Ideas

Hay que pedirle ayuda a Taiwán

Jorge Jacobs Fb/jjliber

Es ridículo que en medio de una crisis como la que está viviendo el mundo entero, los políticos y los burócratas prefieren que el mundo se vaya a pique que ceder ante sus propios prejuicios e intereses. Es el caso de lo que está pasando con Taiwán. Como casi todo el mundo le tiene miedo a China, y los burócratas de la OMS y la ONU no son la excepción, han llegado al colmo de hacerse de la vista gorda de las exitosas soluciones que han implementado en la pequeña isla con tal de no enojar a Xi Jinping. ¿Y la gente? Que se muera, qué importa, lo importante es no enojar al gran señor.

Taiwán es hasta el momento uno de los mejores ejemplos de cómo enfrentar el ataque de un virus como el SARS-Cov-2, sin tener que implementar las draconianas y absurdas restricciones que se han popularizado a lo largo y ancho del mundo. Hasta la fecha han logrado mantener los contagios al mínimo (339 personas) y la gran mayoría son personas que se contagiaron en el extranjero y luego llegaron a la isla. Esto es más sorprendente si se toma en cuenta la gran cantidad de personas que viaja entre China y Taiwán todo el tiempo.

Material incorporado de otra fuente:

(** ** Vocabulary of the further properties *)

Definition tool_name (tool : GenerationTool) : string :=
  match tool with
  | VideoToAudio => "video_to_audio"
  | TextToAudio => "text_to_audio"
  end.

(** The key of the descriptor in a 2xx body, and the message of the
    success envelope. *)
Definition descriptor_key (tool : GenerationTool) : string :=
  match tool with
  | VideoToAudio => "video"
  | TextToAudio => "audio"
  end.

Definition success_message (tool : GenerationTool) : string :=
  match tool with
  | VideoToAudio => "Audio generated successfully from video"
  | TextToAudio => "Audio generated successfully from text"
  end.

Definition string_items (items : list value) : list string :=
  flat_map (fun x => match x with VStr s => [s] | _ => [] end) items.

(** The tools of [listTools], and the names among them. *)
Definition listed_tools : list value :=
  match JS.get_prop listTools "tools" with
  | Some (VArr tools) => tools
  | _ => []
  end.

Definition listed_names : list string :=
  flat_map
    (fun t => match JS.get_prop t "name" with
              | Some (VStr n) => [n]
              | _ => []
              end)
    listed_tools.

Fixpoint find_tool (name : string) (tools : list value) : option value :=
  match tools with
  | [] => None
  | t :: rest =>
      match JS.get_prop t "name" with
      | Some (VStr n) => if String.eqb n name then Some t else find_tool name rest
      | _ => find_tool name rest
      end
  end.

(** The [inputSchema] a tool advertises, an attribute of one of its
    properties, and its [required] list. *)
Definition advertised_schema (name : string) : option value :=
  JS.get_prop_opt (find_tool name listed_tools) "inputSchema".

Definition advertised_properties (tool : GenerationTool)
  : list (string * value) :=
  match JS.get_prop_opt (advertised_schema (tool_name tool)) "properties" with
  | Some (VObj properties) => properties
  | _ => []
  end.

Definition advertised (tool : GenerationTool) (k attr : string)
  : option value :=
  JS.get_prop_opt (JS.lookup k (advertised_properties tool)) attr.

Definition advertised_required (tool : GenerationTool) : list string :=
  match JS.get_prop_opt (advertised_schema (tool_name tool)) "required" with
  | Some (VArr ks) => string_items ks
  | _ => []
  end.

(** The shape of an object schema, the type it gives a key, and the
    default of a type. *)
Definition declared_shape (schema : ZodType) : list (string * ZodType) :=
  match schema with
  | ZodObject shape => shape
  | _ => []
  end.

Fixpoint schema_field (shape : list (string * ZodType)) (k : string)
  : option ZodType :=
  match shape with
  | [] => None
  | (k', t) :: rest => if String.eqb k k' then Some t else schema_field rest k
  end.

(** The output of a type for a missing value, when it accepts one. *)
Fixpoint default_of (t : ZodType) : option value :=
  match t with
  | ZodDefault _ d => Some d
  | ZodNullable inner => default_of inner
  | _ => None
  end.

Según un artículo publicado hace unas semanas en el Journal of the American Medical Association, buena parte del éxito de Taiwán se basa en que ya tuvieron que pasar por otras pandemias —también originadas en China—, lo que los impulsó a tener planes muy bien estructurados para enfrentar nuevas epidemias. Ello les permitió que desde que se tuvieron las primeras noticias de la rara enfermedad de Wuhan activaran todos sus sistemas de prevención.

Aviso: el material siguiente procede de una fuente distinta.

(** one pass of path resolution *)
Lemma move_all_players_along_paths_spec st :
  exists r st' el ex,
    (forall obs,
       Board._move_all_players_along_paths (Board.mk st obs)
       = (r, Board.mk st' (log_add el ex <$> obs))) /\
    BoardState.board st' = BoardState.board st /\
    dom (BoardState.live_players st') ⊆ dom (BoardState.live_players st) /\
    is_error r = false /\
    NoDup el /\
    (forall p, p ∈ el -> is_Some (BoardState.live_players st !! p)) /\
    (forall obs rm b1,
       Board.move_all_players_loop
         (map_to_list (BoardState.live_players st)).*1 [] (Board.mk st obs)
       = (Ok rm, b1) -> r = Ok tt).
Proof.
  unfold Board._move_all_players_along_paths. cbn [Board._board_state].
  set (players := (map_to_list (BoardState.live_players st)).*1).
  assert (NoDup players) as Hnd by apply NoDup_fst_map_to_list.
  destruct (move_all_players_loop_spec players [] st)
    as (r1 & st1 & el & Hrun1 & Hboard1 & Hdom1 & _ & Hel & Herr1 & Hrm).
  { intros p. apply live_players_keys. }
  assert (NoDup el) as Hndel by (by apply (sublist_NoDup _ players)).
  assert (forall p, p ∈ el -> is_Some (BoardState.live_players st !! p)) as Hlive.
  { intros p Hp. apply live_players_keys. by eapply elem_of_sublist. }
  destruct r1 as [rm|msg|e]; [|done|].
  2: { exists (Raise e), st1, el, []. split; [intros obs; by rewrite Hrun1|].
       split; [done|]. split; [by rewrite Hdom1|]. repeat split; auto.
       intros obs rm b1. rewrite Hrun1. done. }
  destruct (Hrm rm eq_refl) as (rm' & -> & Hsub & Helsub). simpl in *.
  destruct (remove_players_loop_spec rm' st1)
    as (r2 & st2 & ex & Hrun2 & Hboard2 & Hsub2 & Herr2 & _ & Hok2).
  assert (r2 = Ok tt) as ->.
  { apply Hok2; [by apply (sublist_NoDup _ players)|].
    intros p Hp. apply elem_of_dom. rewrite Hdom1.
    apply elem_of_dom, live_players_keys. by eapply elem_of_sublist. }
  exists (Ok tt), st2, el, ex. split.
  { intros obs. rewrite Hrun1, Hrun2. rewrite log_add_comp.
    by rewrite app_nil_r. }
  split; [congruence|]. split.
  { rewrite <- Hdom1. by apply subseteq_dom. }
  repeat split; auto.
Qed.

(** ** Intermediate moves

    [target_cell st player] is the outcome of the checks that
    [intermediate_move] makes before it places the tile: the cell that the
    tile goes to, or the error that is returned.  It does not depend on the
    tile. *)

Definition target_cell (st : BoardState.t) (player : ColorString)
  : Res BoardPosition.t :=
  if decide (BoardState.live_players st !! player = None) then
    Error "cannot place a tile for player since they are not alive"
  else
    match BoardState.calculate_adjacent_position_of_player st player with
    | Error msg => Error ("cannot place tile for player: " +:+ msg)
    | Raise e => Raise e
    | Ok None =>
        Error "cannot place tile for player since it would go off the edge of the board (this should never happen!)"
    | Ok (Some pos) =>
        if decide (BoardState.get_tile st pos <> None) then
          Error "cannot place for player since it would be on top of an existing tile (this shouldnever happen!)"
        else Ok pos
    end.

Lemma target_cell_Ok st player pos :
  target_cell st player = Ok pos ->
  is_Some (BoardState.live_players st !! player) /\
  BoardState.calculate_adjacent_position_of_player st player = Ok (Some pos) /\
  BoardState.board st !! pos = None.
Proof.
  unfold target_cell, BoardState.get_tile.
  destruct (decide (BoardState.live_players st !! player = None)) as [|Hl]; [done|].
  destruct (BoardState.calculate_adjacent_position_of_player st player)
    as [[pos'|]| |]; try done.
  destruct (decide (BoardState.board st !! pos' <> None)) as [|Hn]; [done|].
  intros [= ->]. split; [by apply not_eq_None_Some|]. split; [done|].
  by destruct (BoardState.board st !! pos); [destruct Hn|].
Qed.

Lemma intermediate_move_rejected st m msg obs :
  target_cell st (IntermediateMove.player m) = Error msg ->
  Board.intermediate_move (Board.mk st obs) m = (Error msg, Board.mk st obs).
Proof.
  unfold target_cell, Board.intermediate_move, Board.atomic,
    Board.validate_intermediate_move. cbn [Board._board_state].
  destruct (decide (BoardState.live_players st !! IntermediateMove.player m = None)).
  { by intros [= <-]. }
  destruct (BoardState.calculate_adjacent_position_of_player st
              (IntermediateMove.player m)) as [[pos|]| |]; try done.
  - destruct (decide (BoardState.get_tile st pos <> None)); [|done]. by intros [= <-].
  - by intros [= <-].
  - by intros [= <-].
Qed.

Lemma intermediate_move_raised st m e obs :
  target_cell st (IntermediateMove.player m) = Raise e ->
  Board.intermediate_move (Board.mk st obs) m = (Raise e, Board.mk st obs).
Proof.
  unfold target_cell, Board.intermediate_move, Board.atomic,
    Board.validate_intermediate_move. cbn [Board._board_state].
  destruct (decide (BoardState.live_players st !! IntermediateMove.player m = None));
    [done|].
  destruct (BoardState.calculate_adjacent_position_of_player st
              (IntermediateMove.player m)) as [[pos|]| |]; try done.
  - destruct (decide (BoardState.get_tile st pos <> None)); done.
  - by intros [= <-].
Qed.

(** an intermediate move whose checks passed: the tile goes to [pos] and
    the paths are resolved; [el] are the agents found in a loop and [ex] the
    agents taken off the board during the pass.  Without loop the resolved
    state is kept; with a loop the state before the move comes back and the
    agents of [el] are taken off it. *)
Lemma intermediate_move_spec st m pos :
  target_cell st (IntermediateMove.player m) = Ok pos ->
  exists r st' el ex (leftover : bool),
    (forall obs,
       Board.intermediate_move (Board.mk st obs) m
       = (r, Board.mk st'
               ((log_add el ex <$> obs)
                ++ if leftover then [log_add el ex LoggingObserver.new] else []))) /\
    is_error r = false /\
    (r = Ok tt ->
     leftover = false /\
     ((el = [] /\
       BoardState.board st' = <[pos := IntermediateMove.tile m]> (BoardState.board st) /\
       dom (BoardState.live_players st') ⊆ dom (BoardState.live_players st)) \/
      (el <> [] /\
       BoardState.board st' = BoardState.board st /\
       BoardState.live_players st'
       = filter (fun kv => kv.1 ∉ el) (BoardState.live_players st)))) /\
    (forall obs rm b1,
       Board.move_all_players_loop
         (map_to_list (BoardState.live_players st)).*1 []
         (Board.mk (BoardState.with_tile st (IntermediateMove.tile m) pos) obs)
       = (Ok rm, b1) -> r = Ok tt).
Proof.
  intros Htc. pose proof (target_cell_Ok _ _ _ Htc) as (Hlive & Hadj & Hfree).
  unfold Board.intermediate_move, Board.atomic, Board.validate_intermediate_move,
    Board.add_observer, Board.set_board_state, Board.remove_observer.
  cbn [Board._board_state Board._observers].
  rewrite decide_False by (by apply not_eq_None_Some).
  rewrite Hadj.
  destruct (decide (BoardState.get_tile st pos <> None)) as [Hn|_].
  { exfalso. apply Hn. exact Hfree. }
  set (st0 := BoardState.with_tile st (IntermediateMove.tile m) pos).
  destruct (move_all_players_along_paths_spec st0)
    as (r1 & st1 & el & ex & Hrun1 & Hboard1 & Hdom1 & Herr1 & Hndel & Hel & Hok1).
  assert (forall obs : list LoggingObserver.t,
            ((log_add el ex <$> obs) ++ [log_add el ex LoggingObserver.new])
              !! length obs = Some (log_add el ex LoggingObserver.new)) as Htemp.
  { intros obs. rewrite lookup_app_r by (by rewrite length_fmap).
    rewrite length_fmap. by replace (length obs - length obs)%nat with 0%nat by lia. }
  assert (forall obs : list LoggingObserver.t,
            delete (length obs)
              ((log_add el ex <$> obs) ++ [log_add el ex LoggingObserver.new])
            = log_add el ex <$> obs) as Hdel.
  { intros obs. rewrite <- (length_fmap (log_add el ex) obs).
    rewrite delete_middle. by rewrite app_nil_r. }
  destruct r1 as [[]|msg|e]; [|done|].
  2: { exists (Raise e), st1, el, ex, true. split.
       { intros obs. rewrite Hrun1. simpl. by rewrite fmap_app. }
       split; [done|]. split; [done|].
       intros obs rm b1 Hloop. by specialize (Hok1 _ _ _ Hloop). }
  destruct el as [|p el].
  { exists (Ok tt), st1, [], ex, false. split.
    { intros obs. rewrite Hrun1. rewrite fmap_app. simpl.
      rewrite Htemp. simpl. by rewrite Hdel, app_nil_r. }
    split; [done|]. split; [|done].
    intros _. split; [done|]. left. split; [done|]. split; [by rewrite Hboard1|done]. }
  destruct (remove_looped_players_spec (p :: el) st)
    as (r2 & st2 & Hrun2 & Hboard2 & Hsub2 & Herr2 & Hfil2 & Hok2).
  assert (r2 = Ok tt) as ->.
  { apply Hok2; [done|]. intros q Hq. by apply Hel. }
  exists (Ok tt), st2, (p :: el), ex, false. split.
  { intros obs. rewrite Hrun1. rewrite fmap_app.
    cbn [Board._board_state Board._observers fmap list_fmap app].
    rewrite Htemp. cbn [default LoggingObserver.entered_loop log_add
                        LoggingObserver.new app].
    rewrite Hrun2. cbn [Board._board_state Board._observers is_error].
    by rewrite Hdel, app_nil_r. }
  split; [done|]. split; [|done].
  intros _. split; [done|]. right. split; [done|]. split; [done|by apply Hfil2].
Qed.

Esos años de preparación les han permitido adaptar la tecnología a estos procesos, como utilizar mucha inteligencia artificial y análisis de big data para determinar qué personas podían estar en riesgo de estar infectadas. Ello fue seguido con un riguroso proceso de cuarentena de esas personas y de las que están en riesgo. Luego lo siguieron con un monumental esfuerzo de contact tracing, aprovechando también la tecnología, en especial la de los celulares, y luego de localizadas las personas que podrían estar contagiadas, un meticuloso proceso de pruebas para determinar quién estaba contagiado y quién no. A los contagiados los pusieron en cuarentena, y los demás podían continuar con su vida.

Todo ello ha hecho que no solo sea uno de los países que más ha “aplanado” la curva de contagio, sino que además lo hizo sin encarcelar a todo el mundo en sus casas y arruinar la economía. Tanto así, que hasta la fecha es uno de los pocos países en el mundo donde los niños y jóvenes continúan asistiendo a las escuelas y la mayoría de las empresas continúa operando.

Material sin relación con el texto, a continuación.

(** C8. The loaders never raise: when reading the source raises they
    log an error and return the empty list.  When the source yields no
    contact, [main] returns without any call of [send_email] or SMTP
    operation, and the last line it logs is an error: "Aucun contact
    charge" whenever the HTML template was loaded. *)
Theorem load_failure_yields_no_contacts (E : Env) (st : State) :
  (forall csv_file : string,
    exists (contacts : list Contact) (st' : State),
      ContactManager.get_contacts_from_csv csv_file E st = (Ret contacts, st')
      /\ (read_csv E csv_file = None ->
          contacts = []
          /\ st' = record (Log (LogCsvError (OSError csv_file)))
                     (record (OpenCsv csv_file) st)
          /\ level_of (LogCsvError (OSError csv_file)) = ERROR))
  /\ (forall (db_file : string) (query : option string),
      exists (contacts : list Contact) (st' : State),
        ContactManager.get_contacts_from_sqlite db_file query E st
          = (Ret contacts, st')
        /\ (run_query E db_file
              (match query with
               | Some q => q
               | None => ContactManager.default_query
               end) = None ->
            contacts = []
            /\ last (trace st') = Some (Log (LogSqliteError (OSError db_file)))
            /\ level_of (LogSqliteError (OSError db_file)) = ERROR))
  /\ (forall args : Args,
      source_rows E args = None \/ source_rows E args = Some [] ->
      exists (st' : State) (evs : list event) (r : log_record),
        main args E st = (Ret tt, st')
        /\ trace st' = trace st ++ evs
        /\ existsb send_event evs = false
        /\ last evs = Some (Log r)
        /\ level_of r = ERROR
        /\ (forall content : string,
            read_text E (arg_template args) = Some content ->
            nonempty content = true -> r = LogNoContacts)).
Proof.
  split; [|split].
  - intros csv_file. rewrite get_contacts_from_csv_spec.
    destruct (read_csv E csv_file); eexists _, _; (split; [reflexivity|]);
      [discriminate|auto].
  - intros db_file query. rewrite get_contacts_from_sqlite_spec. cbv zeta.
    destruct (run_query E db_file _); eexists _, _; (split; [reflexivity|]);
      [discriminate|].
    intros _. split; [reflexivity|]. split; [|reflexivity].
    cbn [record trace]. apply last_snoc.
  - intros args Hrows. rewrite main_unfold.
    destruct (read_text E (arg_template args)) as [content|];
      [destruct (nonempty content) eqn:Hcontent|].
    + destruct (main_with_template_unfold args content E
                  (record (OpenText (arg_template args)) st))
        as (text_template & st1 & evs & Htr & Hload & _ & ->).
      exists (record (Log LogNoContacts) st1),
        (OpenText (arg_template args) :: evs ++ [Log LogNoContacts]),
        LogNoContacts.
      split; [now destruct Hrows as [-> | ->]|].
      cbn [record trace] in Htr |- *. rewrite Htr, <- !app_assoc.
      split; [reflexivity|].
      split.
      { cbn [existsb send_event orb]. rewrite existsb_app.
        now rewrite (load_event_quiet _ Hload). }
      split; [|auto].
      change (OpenText (arg_template args) :: evs ++ [Log LogNoContacts])
        with ((OpenText (arg_template args) :: evs) ++ [Log LogNoContacts]).
      apply last_snoc.
    + eexists _, _, LogNoHtmlTemplate. split; [reflexivity|].
      cbn [record trace]. rewrite <- !app_assoc.
      split; [reflexivity|]. split; [reflexivity|]. split; [reflexivity|].
      split; [reflexivity|]. intros c [= <-]. congruence.
    + eexists _, _, LogNoHtmlTemplate. split; [reflexivity|].
      cbn [record trace]. rewrite <- !app_assoc.
      split; [reflexivity|]. split; [reflexivity|]. split; [reflexivity|].
      split; [reflexivity|]. intros c [=].
Qed.

Lemma load_failure_yields_no_contacts_witness :
  (exists st' : State,
     ContactManager.get_contacts_from_csv "contacts.csv" no_contact_file
       initial_state = (Ret [], st'))
  /\ (exists st' : State,
        ContactManager.get_contacts_from_sqlite "contacts.db" None
          no_contact_file initial_state = (Ret [], st'))
  /\ (exists st' : State,
        main sample_args no_contact_file initial_state = (Ret tt, st')
        /\ existsb send_event (trace st') = false
        /\ last (trace st') = Some (Log LogNoContacts)).
Proof.
  destruct (load_failure_yields_no_contacts no_contact_file initial_state)
    as (Hcsv & Hsqlite & Hmain).
  split; [|split].
  - destruct (Hcsv "contacts.csv") as (contacts & st' & Hrun & Hfail).
    destruct Hfail as (-> & _); [reflexivity|].
    exists st'. exact Hrun.
  - destruct (Hsqlite "contacts.db" None) as (contacts & st' & Hrun & Hfail).
    destruct Hfail as (-> & _); [reflexivity|].
    exists st'. exact Hrun.
  - destruct (Hmain sample_args) as (st' & evs & r & Hrun & Htr & Hquiet
                                       & Hlast & _ & Hr);
      [left; reflexivity|].
    exists st'. split; [exact Hrun|].
    rewrite Htr. cbn [initial_state trace app].
    split; [exact Hquiet|].
    rewrite Hlast, (Hr "<p>Hello $name</p>"); reflexivity.
Defined.

(** C10. When the HTML template file is read but is empty, [main]
    logs "Impossible de charger le modele HTML" and returns: the trace
    only gains the opening of the template file and that error line, so
    no contact is loaded and nothing is sent. *)
Theorem empty_template_aborts (args : Args) (E : Env) (st : State) :
  read_text E (arg_template args) = Some "" ->
  main args E st =
    (Ret tt,
     record (Log LogNoHtmlTemplate) (record (OpenText (arg_template args)) st))
  /\ level_of LogNoHtmlTemplate = ERROR.
Proof.
  intros Hread. rewrite main_unfold, Hread. split; reflexivity.
Qed.

Lemma empty_template_aborts_witness :
  main sample_args empty_template initial_state =
    (Ret tt,
     {| smtp_session := None;
        smtp_calls := 0;
        trace := [OpenText "mail.html"; Log LogNoHtmlTemplate] |}).
Proof.
  apply (empty_template_aborts sample_args empty_template initial_state).
  reflexivity.
Defined.

Lemma disconnect_spec (self : EmailSender.t) (E : Env) (st : State) :
  trace (snd (EmailSender.disconnect self E st)) =
    trace st ++ closing_events E st
  /\ fst (EmailSender.disconnect self E st) =
       match smtp_session st with
       | Some _ =>
           if smtp_ok E (smtp_calls st)
           then Ret tt
           else Raise (SMTPException SMTP_quit)
       | None => Ret tt
       end.
Proof.
  unfold closing_events. run_prims.
  destruct (smtp_session st); cbn [fst snd trace]; [|now rewrite app_nil_r].
  destruct (smtp_ok E (smtp_calls st)); cbn [fst snd trace];
    rewrite <- ?app_assoc; split; reflexivity.
Qed.

(** What [try: body finally: cleanup] leaves: the cleanup runs from the
    state in which the body stopped, whether it returned or raised. *)
Lemma try_finally_runs_cleanup {A : Type} (body : M A) (cleanup : M unit)
    (E : Env) (st : State) :
  snd (try_finally body cleanup E st) = snd (cleanup E (snd (body E st)))
  /\ fst (try_finally body cleanup E st) =
       match fst (cleanup E (snd (body E st))) with
       | Ret _ => fst (body E st)
       | Raise e => Raise e
       end.
Proof.
  unfold try_finally. destruct (body E st) as [r st1]. cbn [fst snd].
  now destruct (cleanup E st1) as [[|] st2].
Qed.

Considero que el trato que la OMS le da a Taiwán refleja perfectamente lo político de sus decisiones, por encima de las consideraciones de salud, lo cual en situaciones como la actual —en la cual han tenido su buena parte de responsabilidad, tanto China como la OMS— es completamente inaceptable.

No solo hay que ponerle atención a la respuesta de Taiwán para entender qué cosas hay que hacer, sino que el gobierno de Guatemala debería aprovechar que es el principal país en el mundo que todavía respalda a Taiwán para pedirle colaboración, tanto en materiales y pruebas como en la tecnología necesaria para implementar los controles que ellos implementaron en la isla. Estoy seguro de que, en esta crisis, el gobierno de Taiwán volcaría muchos recursos para apoyar a sus aliados y darle una lección al mundo. Así que desde esta tribuna le solicito al presidente Giammattei que pida la colaboración de Taiwán, para poder abrir la economía lo más pronto posible, antes de que el país se nos vaya al abismo.